Backyard Story, by Haim Steinbach, 1997

Denim jeans and cotton long johns hang from a clothesline. Plastic jack-o'-lanterns grin atop a shelf. Black Weber grills are arranged in a line as if on sale at the local hardware store or awaiting a cooking contest. All organized within a factory-made shelving unit, the items in Backyard Story (1997) could tell a somewhat conven­tional tale of the last vestiges of summer creep­ing into autumn. But the tidy scene is too clinically composed and deliberate to suggest something so quotidian. As in most of Haim Steinbach's works, the elements in Backyard Story play double roles: the shelves act as both an armature and a framing device—simultane­ously a display mechanism and part of the artwork—and the individual objects are both what they are (clothing, jack-o'-lanterns, grills, wood) and formal elements in a deliberately articulated composition (blue and soft, orange and slick, black and shiny, brown and rough). Steinbach uses repetition as both a rhythmic compositional strategy and a means to throw viewers off the narrative trail. The title's reference to a "story" can operate as either plot or market­ing device. Further, Steinbach confuses the question of context by transposing these readily available objects into the site of an exhibition.
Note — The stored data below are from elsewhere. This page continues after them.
(** * Quick API update handler: policy validation and update-expression
      compilation

    A shallow embedding of the update compiler of the repository
    ([quickApiUpdateHandler], [validateUpdateFields],
    [updateExpressionBuilder], [validateConfig], [includeFieldInAction],
    [clearRequestFieldFromAllActions]) together with the properties its
    specification states about it.

    Naming.  The specification calls the four buckets of a request
    assign / remove / increment / append.  The code spells them
    ['set'] / ['remove'] / ['add'] / ['append']; the embedding keeps the
    spelling of the code, so "assign" is [SET] and "increment" is [ADD]. *)

From stdpp Require Import gmap strings list fin_maps.
From Stdlib Require Import ZArith Ascii DecimalString.

Open Scope Z_scope.
#[local] Set Warnings "-register-all".
Open Scope string_scope.
Open Scope list_scope.

(* ===================================================================== *)
(** ** JavaScript data *)
(* ===================================================================== *)

(** Values as [JSON.parse] produces them, plus [undefined].  Numbers are
    the integer-valued ones; an object is the list of its own properties
    in the order [Object.keys] enumerates them. *)
Inductive JsValue : Type :=
| JUndefined
| JNull
| JBool (b : bool)
| JNum (n : Z)
| JStr (s : string)
| JArr (elems : list JsValue)
| JObj (props : list (string * JsValue)).

Abbreviation JsObject := (list (string * JsValue)).

(** [Object.keys(o)] *)
Definition Object_keys (o : JsObject) : list string := map fst o.

(** [o[k]] for an own property, [undefined] when there is none. *)
Fixpoint getProp (o : JsObject) (k : string) : JsValue :=
  match o with
  | [] => JUndefined
  | (k', v) :: rest => if decide (k' = k) then v else getProp rest k
  end.

(** [o[k] = v]: an existing property keeps its place, a new one goes
    last (as it does for every name that is not an array index; the
    names the handler adds are [lastUpdated] and [version]). *)
Fixpoint setProp (o : JsObject) (k : string) (v : JsValue) : JsObject :=
  match o with
  | [] => [(k, v)]
  | (k', v') :: rest =>
      if decide (k' = k) then (k', v) :: rest else (k', v') :: setProp rest k v
  end.

(** [delete o[k]] *)
Definition deleteProp (o : JsObject) (k : string) : JsObject :=
  filter (fun kv => fst kv ≠ k) o.

(** Truthiness, as [!x] and [if (x)] test it. *)
Definition truthy (v : JsValue) : bool :=
  match v with
  | JUndefined | JNull => false
  | JBool b => b
  | JNum n => negb (Z.eqb n 0)
  | JStr s => negb (String.eqb s "")
  | JArr _ | JObj _ => true
  end.

(** [Array.isArray(x)] *)
Definition Array_isArray (v : JsValue) : bool :=
  match v with JArr _ => true | _ => false end.

(** [xs.includes(x)] on an array of strings. *)
Definition includes (xs : list string) (x : string) : bool :=
  bool_decide (x ∈ xs).

(** Options object of [marshall]. *)
Record MarshallOptions : Type := {
  convertTopLevelContainer : bool;
  removeUndefinedValues : bool
}.

Definition noOptions : MarshallOptions :=
  {| convertTopLevelContainer := false; removeUndefinedValues := false |}.

(** What the module takes from outside the repository: [marshall] of the
    store client library ([/opt/dynamodb]) and the conversion of a string
    to a number of the language ([None] is [NaN]). *)
Class Runtime : Type := {
  marshall : MarshallOptions -> JsValue -> JsValue;
  StringToNumber : string -> option Z
}.
(** A call either leaves the holder slot as it was, or empties it, or ends
    with the grant step run on a well-formed world whose holder slot is
    empty or unchanged. *)
Lemma exec_shape cfg now op w :
  wf w → freshUUID op w →
  currentLock (exec cfg now op w) = currentLock w ∨
  currentLock (exec cfg now op w) = None ∨
  ∃ w4, wf w4 ∧ exec cfg now op w = tryGrantNext cfg now w4 ∧
        (currentLock w4 = None ∨ currentLock w4 = currentLock w).
Proof.
  intros Hwf Hfresh.
  assert (Hexpire : ∀ reason p, currentLock w = Some p →
            ∃ w4, wf w4 ∧ expireHolder cfg now reason p w = tryGrantNext cfg now w4 ∧
                  (currentLock w4 = None ∨ currentLock w4 = currentLock w)).
  { intros reason p Hc. eexists. split_and!; [|reflexivity|by left].
    apply wf_emit.
    exact (wf_drop_holder w p Ticket.Expire Hwf (set_Status_sameIdentity _) Hc). }
  destruct op; simpl.
  - left. unfold Register. destruct (tools w !! toolID) as [tool|]; [|done].
    by destruct (Tool.IsOnline tool).
  - left. unfold Heartbeat. by destruct (tools w !! toolID).
  - left. unfold Unregister. by destruct (tools w !! toolID).
  - left. unfold CheckAndMarkOffline. simpl.
    match goal with |- currentLock (foldl _ ?w0 ?l) = _ =>
      destruct (foldl_emit_fields (λ toolID, LogToolOffline toolID "heartbeat_timeout") l w0)
        as (_ & _ & Hc & _)
    end.
    by rewrite Hc.
  - unfold RequestLock. destruct (IsOnline toolID w) eqn:Honline; [|by left]. simpl.
    destruct (existingTicket _ w) as [p|] eqn:Hex; [by left|]. simpl.
    right. right. eexists. split_and!; [|reflexivity|by right].
    apply wf_emit. apply (wf_enqueue now uuid toolID threadID w Hwf Hfresh).
    + unfold IsOnline in Honline. by destruct (tools w !! toolID).
    + by apply existingTicket_None.
  - left. unfold CheckLock. destruct (tickets w !! ticketID) as [p|]; [|done]. simpl.
    by destruct (_ && _); destruct (Ticket.IsGranted _).
  - unfold ReleaseLock.
    destruct (tickets w !! ticketID) as [p|] eqn:Hidx; [|by left].
    rewrite (isCurrentLock_spec w ticketID p Hwf Hidx).
    destruct (bool_decide (currentLock w = Some p)) eqn:Hcur; [|by left]. simpl.
    apply bool_decide_eq_true in Hcur.
    right. right. eexists. split_and!; [|reflexivity|by left].
    apply wf_emit.
    exact (wf_drop_holder w p Ticket.Release Hwf (set_Status_sameIdentity _) Hcur).
  - left. unfold ExtendLock. destruct (LockExtendable cfg); [|done]. simpl.
    destruct (tickets w !! ticketID) as [p|]; [|done].
    destruct (isCurrentLock ticketID w); [|done]. simpl.
    by destruct (bool_decide _).
  - unfold ExpireCurrentLock. destruct (currentLock w) as [p|] eqn:Hc; [|by left].
    right. right. simpl. by apply Hexpire.
  - left. unfold ExpireWaitingTickets.
    pose proof (sweep_fold now (seconds (TicketTTL cfg)) (queue w) w [] []
                  (StronglySorted_lt_NoDup _ (wf_sorted w Hwf)))
      as (_ & _ & _ & Hc & _).
    destruct (foldl _ _ _) as [[w' expired] newQueue]. done.
  - unfold CheckGracePeriod. destruct (currentLock w) as [p|] eqn:Hc; [|by left].
    destruct (Ticket.IsGracePeriodExpired _ _ _); [|by left].
    right. right. simpl. by apply Hexpire.
  - unfold CheckLockExpiry. destruct (currentLock w) as [p|] eqn:Hc; [|by left].
    destruct (Ticket.IsLockExpired _ _); [|by left].
    right. right. simpl. by apply Hexpire.
  - pose proof (wf_RemoveToolTickets cfg now toolID w Hwf) as Hwf'.
    unfold RemoveToolTickets in *.
    set (start := match currentLock w with
                  | Some h =>
                      if bool_decide (Ticket.ToolID (deref w h) = toolID)
                      then (set_currentLock None (cleanupTicket h w),
                            [Ticket.TicketID (deref w h)])
                      else (w, [])
                  | None => (w, [])
                  end) in *.
    assert (Hstart : wf start.1 ∧
              (currentLock start.1 = None ∨ currentLock start.1 = currentLock w)).
    { subst start. destruct (currentLock w) as [h|] eqn:Hc; [|split; [done|by left]].
      destruct (bool_decide _); [|split; [done|by right]]. simpl.
      split; [|by left].
      pose proof (wf_drop_holder w h (λ x, x) Hwf sameIdentity_refl Hc) as Hdrop.
      revert Hdrop.
      apply wf_ext; try done; unfold cleanupTicket, deref; simpl;
        by rewrite list_alter_id. }
    destruct start as [w1 removed1]. simpl in Hstart. destruct Hstart as [Hwf1 Hc1].
    pose proof (remove_wf toolID (queue w1) w1 removed1 []) as Hloop.
    pose proof (remove_fold_currentLock toolID (queue w1) w1 removed1 []) as Hc2.
    destruct (foldl _ _ _) as [[w2 removed] newQueue]. simpl in *.
    assert (wf (set_queue newQueue w2)) as Hwf3.
    { apply Hloop. revert Hwf1. by apply wf_ext. }
    destruct (bool_decide _); simpl.
    + right. right. exists (set_queue newQueue w2).
      split_and!; [done|done|]. simpl. rewrite Hc2. done.
    + rewrite Hc2. destruct Hc1 as [->| ->]; [right; by left|by left].
Qed.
In Steinbach's oddly beautiful, conceptually precise, and disarmingly humorous works, objects behave semiotically, like words or gestures. They are asked to "act" as they must, being what they are, while they are also pressed into newly transparent use for their personal and cultural associations. Steinbach puts one thing next to another in unexpected ways so that we may contemplate the precise attributes of individual objects. Lined up in rows on beauti­fully constructed custom shelves or tidily scat­tered about on platforms, his objects (purchased, found, gifted, and borrowed) are always thought­fully arranged, crafted like words into poems. Indeed, he is also a collector of found words and phrases, which he applies directly onto walls to both delineate and interrupt space. His appro­priated text works paint vivid images, some more psychological than others. The eponymous text work in this exhibition reads, "Now you can afford to stop driving each other crazy." One can imagine this as a caption beneath a New Yorker cartoon or as a tagline in an advertise­ment for a luxury item. Or perhaps it was extracted from some great work of literature. Regardless, Steinbach's gesture of removing the words from one context and placing them in another allows us to think about language not just as a means of communication but as aes­thetic and symbolic images (letterforms) or objects (words, phrases, sentences). 

When Steinbach gave up painting to make sculpture in 1975, he quickly adopted the form of the shelf as the "structuring device" for his work. "In my parents' home in upstate New York, there was a shelf about ten inches above the kitchen table, which was pushed against the wall. On that shelf was everything from a small calendar to knickknacks and a flower vase. There were also other little objects there, like the figure of an Israeli boy wearing the typical Israeli hat—a kova tembel, which means 'silly hat'—and a napkin holder with a lozenge-shaped piece of wood on it."# In the early 1980s Steinbach visited the homes of several acquaintances, colleagues, and friends to make a series of photographs inspired by the shelf in his childhood home. After installing a small shelf, he made studied arrangements of his friends' belongings. He then photographed the tableaux. The resulting images are like portraits of the objects' owners and, like all Steinbach's subsequent works, demonstrate the descriptive power of stuff.